Stored items from a collection
= = =
Definition verify_display_ready (xvfb : option process) (display_name : str)
    (shadowing_check log_errors : bool) (timeout : Z) : OS bool :=
  match wait_for_x_server (strtobytes display_name) timeout with
  | Some e =>
      os_bind (debug (lit "verify_display_ready%s")
                 [AObject; AStr display_name; ABool shadowing_check]) (fun _ =>
      os_bind (if log_errors then
                 os_bind (log_error
                            (lit "Error: failed to connect to display " ++ display_name)
                            []) (fun _ =>
                 log_error (lit " %s") [AStr (exception_str e)])
               else os_ret tt) (fun _ =>
      os_ret false))
  | None =>
      os_bind (if shadowing_check
               then check_xvfb_process xvfb (lit "Xvfb") 0 []
               else os_ret true) (fun running =>
      if shadowing_check && negb running then
        os_bind (debug (lit "verify_display_ready%s display exists, but the vfb process has terminated")
                   [AObject; AStr display_name; ABool shadowing_check; ABool log_errors])
          (fun _ =>
        os_bind (if log_errors then
                   os_bind (log_error
                              (lit "There is an X11 server already running on display "
                                 ++ display_name ++ lit ":") []) (fun _ =>
                   os_bind (log_error (lit "You may want to use:") []) (fun _ =>
                   os_bind (log_error
                              (lit "  'xpra upgrade " ++ display_name
                                 ++ lit "' if an instance of xpra is still connected to it")
                              []) (fun _ =>
                   os_bind (log_error
                              (lit "  'xpra --use-display start " ++ display_name
                                 ++ lit "' to connect xpra to an existing X11 server only")
                              []) (fun _ =>
                   log_error (lit "") []))))
                 else os_ret tt) (fun _ =>
        os_ret false))
      else os_ret true)
  end.

End Module_.

End VfbUtil.

(** * Properties *)

Example calcsize_rect_header :
  calcsize (network [cB; cB; cH; cH; cH; cH; cH; ci]) = 16.
Proof. reflexivity. Qed.

Example pack_marker :
  pack (network [cB; cB; cH]) [0; 0; 1] = inr [x00; x00; x00; x01].
Proof. reflexivity. Qed.

Example unpack_native_I :
  unpack (native [cI]) [x01; x00; x00; x00] = inr [1].
Proof. reflexivity. Qed.

Example unpack_signed :
  unpack (network [cH; ci]) [x01; x02; xff; xff; xff; xfe] = inr [258; -2].
Proof. reflexivity. Qed.

Example slice_examples :
  slice [1; 2; 3; 4; 5] None (Some 1) = [1]
  /\ slice [1; 2; 3; 4; 5] (Some 1) None = [2; 3; 4; 5]
  /\ slice [1; 2; 3; 4; 5] (Some 4) (Some 16) = [5]
  /\ slice [1; 2; 3; 4; 5] (Some 2) (Some (-1)) = [3; 4].
Proof. repeat split; reflexivity. Qed.

(** ** Bytes, slices and [struct] *)

Lemma byte_val_range (b : byte) : 0 <= byte_val b < 256.
Proof.
  unfold byte_val. pose proof (Byte.to_N_bounded b) as Hb. lia.
Qed.

Lemma byte_val_zero (b : byte) : byte_val b = 0 <-> b = x00.
Proof.
  split.
  - intros H. unfold byte_val in H.
    assert (Hn : Byte.to_N b = Byte.to_N x00) by (simpl; lia).
    apply (f_equal Byte.of_N) in Hn. rewrite !Byte.of_to_N in Hn.
    congruence.
  - intros ->. reflexivity.
Qed.

Lemma byte_of_val (b : byte) : byte_of_Z (byte_val b) = b.
Proof.
  unfold byte_of_Z. pose proof (byte_val_range b) as Hr.
  rewrite Z.mod_small by lia. unfold byte_val.
  rewrite N2Z.id, Byte.of_to_N. reflexivity.
Qed.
= = =
- _Instructions for the task_
Give all of the entries again, exactly.

- _Response_
Definition verify_display_ready (xvfb : option process) (display_name : str)
    (shadowing_check log_errors : bool) (timeout : Z) : OS bool :=
  match wait_for_x_server (strtobytes display_name) timeout with
  | Some e =>
      os_bind (debug (lit "verify_display_ready%s")
                 [AObject; AStr display_name; ABool shadowing_check]) (fun _ =>
      os_bind (if log_errors then
                 os_bind (log_error
                            (lit "Error: failed to connect to display " ++ display_name)
                            []) (fun _ =>
                 log_error (lit " %s") [AStr (exception_str e)])
               else os_ret tt) (fun _ =>
      os_ret false))
  | None =>
      os_bind (if shadowing_check
               then check_xvfb_process xvfb (lit "Xvfb") 0 []
               else os_ret true) (fun running =>
      if shadowing_check && negb running then
        os_bind (debug (lit "verify_display_ready%s display exists, but the vfb process has terminated")
                   [AObject; AStr display_name; ABool shadowing_check; ABool log_errors])
          (fun _ =>
        os_bind (if log_errors then
                   os_bind (log_error
                              (lit "There is an X11 server already running on display "
                                 ++ display_name ++ lit ":") []) (fun _ =>
                   os_bind (log_error (lit "You may want to use:") []) (fun _ =>
                   os_bind (log_error
                              (lit "  'xpra upgrade " ++ display_name
                                 ++ lit "' if an instance of xpra is still connected to it")
                              []) (fun _ =>
                   os_bind (log_error
                              (lit "  'xpra --use-display start " ++ display_name
                                 ++ lit "' to connect xpra to an existing X11 server only")
                              []) (fun _ =>
                   log_error (lit "") []))))
                 else os_ret tt) (fun _ =>
        os_ret false))
      else os_ret true)
  end.

End Module_.

End VfbUtil.

(** * Properties *)

Example calcsize_rect_header :
  calcsize (network [cB; cB; cH; cH; cH; cH; cH; ci]) = 16.
Proof. reflexivity. Qed.

Example pack_marker :
  pack (network [cB; cB; cH]) [0; 0; 1] = inr [x00; x00; x00; x01].
Proof. reflexivity. Qed.

Example unpack_native_I :
  unpack (native [cI]) [x01; x00; x00; x00] = inr [1].
Proof. reflexivity. Qed.

Example unpack_signed :
  unpack (network [cH; ci]) [x01; x02; xff; xff; xff; xfe] = inr [258; -2].
Proof. reflexivity. Qed.

Example slice_examples :
  slice [1; 2; 3; 4; 5] None (Some 1) = [1]
  /\ slice [1; 2; 3; 4; 5] (Some 1) None = [2; 3; 4; 5]
  /\ slice [1; 2; 3; 4; 5] (Some 4) (Some 16) = [5]
  /\ slice [1; 2; 3; 4; 5] (Some 2) (Some (-1)) = [3; 4].
Proof. repeat split; reflexivity. Qed.

(** ** Bytes, slices and [struct] *)

Lemma byte_val_range (b : byte) : 0 <= byte_val b < 256.
Proof.
  unfold byte_val. pose proof (Byte.to_N_bounded b) as Hb. lia.
Qed.

Lemma byte_val_zero (b : byte) : byte_val b = 0 <-> b = x00.
Proof.
  split.
  - intros H. unfold byte_val in H.
    assert (Hn : Byte.to_N b = Byte.to_N x00) by (simpl; lia).
    apply (f_equal Byte.of_N) in Hn. rewrite !Byte.of_to_N in Hn.
    congruence.
  - intros ->. reflexivity.
Qed.

Lemma byte_of_val (b : byte) : byte_of_Z (byte_val b) = b.
Proof.
  unfold byte_of_Z. pose proof (byte_val_range b) as Hr.
  rewrite Z.mod_small by lia. unfold byte_val.
  rewrite N2Z.id, Byte.of_to_N. reflexivity.
Qed.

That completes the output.